What you should do
Wherever "result" turns up in the entries, copy out the line that holds it.

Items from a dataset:
BEGIN
(* ===== verification/ConfigApply.v ===== *)
(** * crates/compat-config/src/server.rs: writing the configuration

    [apply_config_atomically]: write, check with [sing-box check], back up,
    swap; over the file system of [Store.v], where every call may fail.  The
    checker is a parameter: [check bytes] is the exit status of the process on
    a file with that content. *)

From S2P Require Import Prelude Strs Grants Store.

Module ConfigApply.
Import Store.

Section Config.
Context (me_uid umask : Z) (new_gid : string -> Z) (pid : string) (check : string -> bool).

Definition config_backup_path (p : path) : path := sibling p ".bak".

Definition remove_file (p : path) : io unit :=
  syscall unchanged (fun fs =>
    match files fs !! p with
    | Some _ => (Ok tt, {| files := delete p (files fs); dirs := dirs fs |})
    | None => (Err Io, fs)
    end).

Definition file_mode (p : path) : io Z := syscall unchanged (on_file p (fun f => (Ok (mode f), f))).

(** [std::fs::copy]: contents and permission bits. *)
Definition copy (src dst : path) : io unit :=
  do! bytes := read_file src in
  do! m := file_mode src in
  do! _ := open_truncate me_uid umask new_gid dst m in
  do! _ := set_permissions dst m in
  write_all dst bytes.

(** [SingBoxBackend::validate]: the process may fail to run or refuse the
    file. *)
Definition backend_validate (p : path) : io unit :=
  do! bytes := read_file p in
  if check bytes then ret tt else throw ConfigValidationFailed.

(** Errors as values, for [if let Err(e) = ...]. *)
Definition attempt {A} (m : io A) : io (result A store_error) := fun fs fl =>
  let '(r, fs', fl') := m fs fl in (Ok r, fs', fl').

Definition write_config_file_mode_0640 (p : path) (bytes : string) : io unit :=
  write_file_mode me_uid umask new_gid p bytes 416.
Definition set_file_mode_0640 (p : path) : io unit := set_permissions p 416.

Definition keep_backup (p : path) : io unit :=
  do! ex := exists_ p in
  if (ex : bool) then
    do! _ := copy p (config_backup_path p) in
    set_file_mode_0640 (config_backup_path p)
  else ret tt.

Definition apply_config_atomically (bytes : string) (p : path) : io unit :=
  do! _ := create_dir_all umask new_gid (dir p) in
  let tmp_path := tmp_sibling_path pid p in
  do! _ := write_config_file_mode_0640 tmp_path bytes in
  do! checked := attempt (backend_validate tmp_path) in
  match checked with
  | Err e => do! _ := try (remove_file tmp_path) in throw e
  | Ok _ =>
      do! _ := keep_backup p in
      do! _ := preserve_ownership_before_rename tmp_path p in
      do! _ := rename tmp_path p in
      fsync_parent_dir
  end.

(** ** Proofs *)

Local Notation tmp := (tmp_sibling_path pid).
Local Notation bak := config_backup_path.

Lemma bak_ne p : bak p <> p /\ bak p <> tmp p.
Proof.
  unfold config_backup_path, tmp_sibling_path, sibling. split; intros E; apply (f_equal name) in E; simpl in E.
  - apply (f_equal slen) in E. rewrite slen_app in E. change (slen ".bak") with 4 in E. lia.
  - apply (inj (String.app (name p))) in E. discriminate.
Qed.

Lemma on_file_same {A} p (k : file -> result A store_error) fs : files (snd (on_file p (fun f => (k f, f)) fs)) = files fs.
Proof. unfold on_file. destruct (files fs !! p) as [f|] eqn:E; [|done]. simpl. by apply insert_id. Qed.

Lemma file_mode_frame p : frame (fun _ => False) (file_mode p).
Proof. apply frame_syscall; [done|]. intros fs q _. unfold file_mode. by rewrite on_file_same. Qed.
Lemma read_frame p : frame (fun _ => False) (read_file p).
Proof. apply frame_syscall; [done|]. intros fs q _. by rewrite on_file_same. Qed.

Lemma copy_frame src dst : frame (fun q => q = dst) (copy src dst).
Proof.
  unfold copy, open_truncate, set_permissions, write_all.
  apply frame_bind; [eapply frame_weaken, read_frame; done|]. intros bytes.
  apply frame_bind; [eapply frame_weaken, file_mode_frame; done|]. intros m.
  apply frame_bind; [|intros _; apply frame_bind; [|intros _]]; apply frame_syscall; try done;
    intros; try (by apply on_file_frame); simpl; by rewrite lookup_insert_ne.
Qed.

Lemma backend_validate_frame p : frame (fun _ => False) (backend_validate p).
Proof.
  apply frame_bind; [apply read_frame|]. intros bytes. destruct (check bytes); [apply frame_ret|apply frame_throw].
Qed.

Lemma exists_frame p : frame (fun _ => False) (exists_ p).
Proof.
  apply frame_bind; [|intros [?|]; apply frame_ret]. apply frame_try, frame_syscall; [done|].
  intros fs q _. by rewrite (on_file_same p (fun f => Ok (uid f, gid f))).
Qed.

Lemma keep_backup_frame p : frame (fun q => q = bak p) (keep_backup p).
Proof.
  apply frame_bind; [eapply frame_weaken, exists_frame; done|]. intros [|]; [|apply frame_ret].
  apply frame_bind; [apply copy_frame|]. intros _. apply frame_syscall; [done|]. intros. by apply on_file_frame.
Qed.

Lemma read_ok p fs fl bytes fs' fl' :
  read_file p fs fl = (Ok bytes, fs', fl') -> fs' = fs /\ exists f, files fs !! p = Some f /\ content f = bytes.
Proof.
  intros E. apply syscall_ok in E as [E _]. apply on_file_ok in E as (f & f' & Hf & [= <- <-] & ->).
  split; [|by exists f]. unfold put. destruct fs; simpl in *. by rewrite insert_id.
Qed.

(** *** Without faults *)

Lemma quiet_bind {A B} (m : io A) (k : A -> io B) : quiet m -> (forall a, quiet (k a)) -> quiet (bind m k).
Proof. intros Hm Hk fs r fs' fl' E. io_bind E; [|by eapply Hm]. apply Hm in E0 as ->. by eapply Hk. Qed.
Lemma quiet_ret {A} (a : A) : quiet (ret a).
Proof. by intros fs r fs' fl' [= <- <- <-]. Qed.
Lemma quiet_throw {A} e : quiet (throw (A := A) e).
Proof. by intros fs r fs' fl' [= <- <- <-]. Qed.
Lemma quiet_try {A} (m : io A) : quiet m -> quiet (try m).
Proof.
  intros Hm fs r fs' fl'. unfold try. destruct (m fs []) as [[[a|e] fs1] fl1] eqn:E; intros [= <- <- <-]; by eapply Hm.
Qed.

Lemma keep_backup_quiet p : quiet (keep_backup p).
Proof.
  unfold keep_backup, exists_, copy, read_file, file_mode, open_truncate, set_file_mode_0640, set_permissions, write_all, metadata.
  apply quiet_bind; [apply quiet_bind; [apply quiet_try, quiet_syscall|intros [?|]; apply quiet_ret]|].
  intros [|]; [|apply quiet_ret]. repeat first [apply quiet_syscall | apply quiet_bind; [|intros ?]].
Qed.

Lemma read_no_fault p f fs : files fs !! p = Some f -> read_file p fs [] = (Ok (content f), fs, []).
Proof.
  intros Hf. unfold read_file, syscall, on_file. rewrite Hf. unfold put. destruct fs; simpl in *. by rewrite insert_id.
Qed.

Lemma put_get p f fs : files (put p f fs) !! p = Some f.
Proof. apply lookup_insert_eq. Qed.

Lemma keep_backup_ok p fs r fs' fl' old :
  keep_backup p fs [] = (r, fs', fl') -> files fs !! p = Some old ->
  r = Ok tt /\ exists b, files fs' !! bak p = Some b /\ content b = content old /\ mode b = 416.
Proof.
  intros E Hold. destruct (bak_ne p) as [Hb _].
  assert (Hput : put p old fs = fs) by (unfold put; destruct fs; simpl in *; by rewrite insert_id).
  revert E. unfold keep_backup, exists_, bind, try, metadata, syscall, on_file, ret. rewrite Hold, Hput.
  unfold copy, bind. rewrite (read_no_fault _ _ _ Hold). unfold file_mode, syscall, on_file. rewrite Hold, Hput.
  unfold open_truncate, syscall. cbn [files put].
  unfold set_permissions, write_all, set_file_mode_0640, set_permissions, syscall, on_file.
  rewrite !put_get. intros [= <- <- <-]. split; [done|]. rewrite put_get. eexists. split; [done|].
  cbn [content mode append]. split; [|done]. by destruct (files fs !! bak p).
Qed.

(** *** The whole write *)

Lemma frame_all {A} (m : io A) fs fl r fs' fl' :
  frame (fun _ => False) m -> m fs fl = (r, fs', fl') -> files fs' = files fs.
Proof. intros Hm E. apply map_eq. intros q. eapply Hm; [exact E|]. auto. Qed.

(** What happens once the checked file is in place. *)
Lemma publish_checked p f fs fl r fs' fl' :
  files fs !! tmp p = Some f ->
  (do! _ := keep_backup p in swap pid p) fs fl = (r, fs', fl') ->
  (forall q, q <> p -> q <> tmp p -> q <> bak p -> files fs' !! q = files fs !! q) /\
  match r with
  | Ok _ => exists f', files fs' !! p = Some f' /\ content f' = content f /\ mode f' = mode f /\ files fs' !! tmp p = None /\
      (fl = [] -> forall old, files fs !! p = Some old -> uid f' = uid old /\ gid f' = gid old /\
         exists b, files fs' !! bak p = Some b /\ content b = content old /\ mode b = 416)
  | Err _ => files fs' !! p = files fs !! p
  end.
Proof.
  intros Hf H. pose proof (tmp_ne pid p) as Hne. destruct (bak_ne p) as [Hb Hbt]. io_bind H.
  - destruct a. pose proof (keep_backup_frame _ _ _ _ _ _ (tmp p) E) as Ht. pose proof (keep_backup_frame _ _ _ _ _ _ p E) as Hp.
    rewrite <- Ht in Hf by congruence. pose proof (swap_spec pid _ _ _ _ _ _ _ Hf H) as [Ho Hr].
    split; [intros q Hq1 Hq2 Hq3; rewrite Ho by done; by eapply keep_backup_frame|].
    rewrite Hp in Hr by congruence. destruct r; [|done]. destruct Hr as (f' & H1 & H2 & H3 & H4 & Hown).
    exists f'. do 4 (split; [done|]). intros -> old Hold.
    destruct (keep_backup_ok _ _ _ _ _ _ E Hold) as (_ & b & Hbk & Hbc). rewrite <- (Ho (bak p)) in Hbk by done.
    destruct (Hown (keep_backup_quiet _ _ _ _ _ E) old Hold). eauto 10.
  - subst r. split; [intros; by eapply keep_backup_frame|]. eapply keep_backup_frame; [exact E|congruence].
Qed.

Lemma create_write_ok p bytes fs fl a b fs' fl' fs0 fl0 :
  create_dir_all umask new_gid (dir p) fs fl = (Ok a, fs0, fl0) ->
  write_config_file_mode_0640 (tmp p) bytes fs0 fl0 = (Ok b, fs', fl') ->
  (forall q, q <> tmp p -> files fs' !! q = files fs !! q) /\
  (exists u g, files fs' !! tmp p = Some {| content := bytes; mode := 416; uid := u; gid := g |}) /\ (fl = [] -> fl' = []).
Proof.
  intros E1 E2. pose proof (frame_all _ _ _ _ _ _ (create_dir_frame umask new_gid (dir p)) E1) as Hd. apply syscall_ok in E1 as [_ Hq].
  assert (Hw : forall q, q <> tmp p -> files fs' !! q = files fs !! q)
    by (intros q Hn; rewrite <- Hd; by eapply write_file_mode_frame).
  split; [done|]. destruct b. apply write_file_mode_ok in E2 as (u & g & Hf & _ & Hl). split; [eauto|auto].
Qed.

Lemma backend_validate_ok p fs fl fs' fl' :
  backend_validate p fs fl = (Ok tt, fs', fl') ->
  fs' = fs /\ exists f, files fs !! p = Some f /\ check (content f) = true /\ (fl = [] -> fl' = []).
Proof.
  unfold backend_validate. intros H. io_bind H; [|discriminate].
  pose proof E as Eq. apply syscall_ok in Eq as [_ Hq]. apply read_ok in E as (-> & f & Hf & <-).
  destruct (check (content f)) eqn:Ec; [|discriminate]. injection H as <- <-. split; [done|]. by exists f.
Qed.

Lemma remove_frame p : frame (fun q => q = p) (remove_file p).
Proof.
  apply frame_syscall; [done|]. intros fs q Hq. destruct (files fs !! p); [|done]. simpl. by rewrite lookup_delete_ne by congruence.
Qed.
(** Only the loaded configuration can change, to nothing or to the file. *)
Definition settles (s s' : St) : Prop :=
  st_fs s' = st_fs s /\ st_faults s' = st_faults s /\
  (st_loaded s' = st_loaded s \/ st_loaded s' = None \/ st_loaded s' = file_text target s).

Lemma settles_refl s : settles s s.
Proof. unfold settles. auto. Qed.
Lemma settles_trans s1 s2 s3 : settles s1 s2 -> settles s2 s3 -> settles s1 s3.
Proof.
  unfold settles, file_text. intros (F1 & L1 & H1) (F2 & L2 & H2). rewrite F2, F1, L2, L1. split; [done|]. split; [done|].
  rewrite F1 in H2. intuition congruence.
Qed.
Lemma pop_settles s x s' : pop s = (x, s') -> settles s s'.
Proof. unfold pop. destruct (st_svc s); intros [= <- <-]; unfold settles; simpl; auto. Qed.
Lemma evolve_settles a s : settles s (evolve target a s).
Proof. destruct a; unfold settles; simpl; auto. Qed.

(** [P] of the answer and of the state it was given in. *)
Lemma run_spec reply (P : bool -> St -> Prop) s r s' :
  (forall x s0 b s1, reply x s0 = (b, s1) -> settles s0 s1 /\ P b s1) ->
  run target reply s = (r, s') -> settles s s' /\ match r with Some b => P b s' | None => True end.
Proof.
  intros Hr. unfold run. destruct (pop s) as [x s1] eqn:E1.
  assert (S1 : settles s (evolve target (svc_after x) s1)) by (eapply settles_trans; [by eapply pop_settles|apply evolve_settles]).
  destruct (ran x).
  - destruct (reply x _) as [b s2] eqn:E2. intros [= <- <-]. apply Hr in E2 as [S2 HP]. split; [by eapply settles_trans|done].
  - destruct (pop (evolve _ _ _)) as [y s2] eqn:E2.
    assert (S2 : settles s (evolve target (svc_after y) s2))
      by (eapply settles_trans; [exact S1|]; eapply settles_trans; [by eapply pop_settles|apply evolve_settles]).
    destruct (ran y); [|by intros [= <- <-]].
    destruct (reply y _) as [b s3] eqn:E3. intros [= <- <-]. apply Hr in E3 as [S3 HP]. split; [by eapply settles_trans|done].
Qed.

Lemma query_settles s r s' : run target query s = (r, s') -> settles s s'.
Proof.
  intros E. eapply (run_spec query (fun _ _ => True)) in E; [by destruct E|]. intros x s0 b s1 [= <- <-].
  split; [apply settles_refl|done].
Qed.

Lemma is_active_spec s b s' : is_active target s = (b, s') -> settles s s' /\ (b = true -> st_loaded s' <> None).
Proof.
  unfold is_active, answered. destruct (run target active_reply s) as [r s1] eqn:E. simpl. intros [= <- <-].
  eapply (run_spec active_reply (fun b s => b = true -> st_loaded s <> None)) in E as [S1 HP].
  - split; [done|]. by destruct r.
  - intros x s0 b s2 [= <- <-]. split; [apply settles_refl|]. by destruct (st_loaded s0).
Qed.

Lemma verify_polls_spec n k s b s' :
  verify_polls target n k s = (b, s') -> settles s s' /\ (b = true -> st_loaded s' <> None).
Proof.
  revert k s. induction n as [|n IH]; intros k s; cbn [verify_polls]; [intros [= <- <-]; by split; [apply settles_refl|]|].
  destruct (is_active target s) as [up s1] eqn:E. apply is_active_spec in E as [S1 H1].
  destruct up; [case_if; [intros [= <- <-]; auto|]|]; intros H2; apply IH in H2 as [S2 H2];
    (split; [by eapply settles_trans|done]).
Qed.

(** A verified reload left the process running on the file in place. *)
Lemma reload_and_verify_spec s b s' :
  reload_and_verify target s = (b, s') ->
  settles s s' /\ (b = true -> st_loaded s' = file_text target s /\ st_loaded s' <> None).
Proof.
  unfold reload_and_verify, reload_or_restart, answered.
  destruct (run target query s) as [r0 s0] eqn:E0. apply query_settles in E0.
  destruct (run target (reload_reply target) s0) as [r1 s1] eqn:E1.
  eapply (run_spec (reload_reply target) (fun b s => b = true -> st_loaded s = None \/ st_loaded s = file_text target s)) in E1 as [S1 H1].
  2:{ intros x sa b0 sb. unfold reload_reply. destruct (success x), (svc_after x); intros [= <- <-];
      unfold settles, file_text; simpl; (split; [auto|]); try (intros ?; auto; discriminate). }
  assert (S01 : settles s s1) by by eapply settles_trans. cbn [fst snd unwrap_or].
  destruct r1 as [[|]|]; cbn [unwrap_or]; [|by intros [= <- <-]|by intros [= <- <-]].
  intros H2. apply verify_polls_spec in H2 as [S2 H2]. split; [by eapply settles_trans|]. intros Hb.
  specialize (H1 eq_refl). specialize (H2 Hb). split; [|done]. destruct S2 as (F2 & _ & L2), S01 as (F1 & _ & _).
  unfold file_text in *. rewrite F1 in *. intuition congruence.
Qed.
End ServiceLemmas.

(** ** systemd_dropin.rs: the content of the capability drop-in *)

Definition nl : string := String (ascii_of_nat 10) EmptyString.
Definition MANAGED_MARKER : string :=
  "# managed by vpn-admin (singbox-vpn): sing-box TLS spoof capabilities. Do not edit; remove [google_egress_tls_spoof] to remove this file.".
Definition CAPABILITIES : string := "CAP_NET_BIND_SERVICE CAP_NET_RAW CAP_NET_ADMIN".
Definition dropin_body : string :=
  "[Service]" +:+ nl +:+ "AmbientCapabilities=" +:+ CAPABILITIES +:+ nl +:+ "CapabilityBoundingSet=" +:+ CAPABILITIES +:+ nl.
Definition desired_tls_spoof_dropin (cfg : Deployment.DeploymentConfig) : option string :=
  option_map (fun _ => MANAGED_MARKER +:+ nl +:+ dropin_body) (Deployment.google_egress_tls_spoof cfg).

(** ** main.rs: the transaction *)

Section Admin.
Context (me_uid umask : Z) (new_gid : string -> Z) (pid : string) (check : string -> bool).
Context (b64_decode : string -> option (list Z)) (b64_encode : list Z -> string) (sha256_hex : string -> string)
  (mul_base_clamped : list Z -> list Z).
Context {V : Type} `{JsonOps V, !JsonTree V, !JsonEq V}.
(** [to_vec_pretty], [to_string] and [from_slice]. *)
Context (ser_pretty ser_compact : V -> string) (de : string -> option V).
Context (ser_users : UsersFile -> string).

Definition applied_config_stamp_path (target : path) : path := with_extension target "applied.sha256".
Definition rendered_config_fingerprint (doc : V) : string := Creds.hash_token sha256_hex (ser_compact doc).

Definition write_secret_file (p : path) (contents : string) : io unit :=
  do! _ := open_truncate me_uid umask new_gid p 384 in
  do! _ := write_all p contents in
  sync_all p.

Definition commit_applied_config_stamp (target : path) (fingerprint : string) : io unit :=
  let stamp := applied_config_stamp_path target in
  let tmp := with_extension stamp ("tmp." +:+ pid) in
  do! _ := write_secret_file tmp fingerprint in
  do! _ := rename tmp stamp in
  fsync_parent_dir.

Definition read_trimmed (p : path) : io string := do! text := read_file p in ret (trim text).

Definition load_reality_params (cfg : Deployment.DeploymentConfig) : io Server.RealityServerParams :=
  do! private_key_hex := read_trimmed (reality_private_key_file cfg) in
  do! public_key_hex := read_trimmed (reality_public_key_file cfg) in
  do! _ := lift (map_err (fun _ => Parse)
             (Creds.validate_reality_keypair b64_decode b64_encode mul_base_clamped private_key_hex public_key_hex)) in
  do! short_id := read_trimmed (reality_short_id_file cfg) in
  do! uuid := try (read_trimmed (google_egress_hairpin_uuid_file cfg)) in
  ret {| Server.private_key_hex := private_key_hex; Server.public_key_hex := public_key_hex;
         Server.short_ids := [short_id];
         Server.handshake_server := Deployment.re_handshake_server (Deployment.reality cfg);
         Server.handshake_port := Deployment.re_handshake_port (Deployment.reality cfg);
         Server.google_egress_hairpin_uuid := uuid |}.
END
Answer below
Definition attempt {A} (m : io A) : io (result A store_error) := fun fs fl =>
Lemma on_file_same {A} p (k : file -> result A store_error) fs : files (snd (on_file p (fun f => (k f, f)) fs)) = files fs.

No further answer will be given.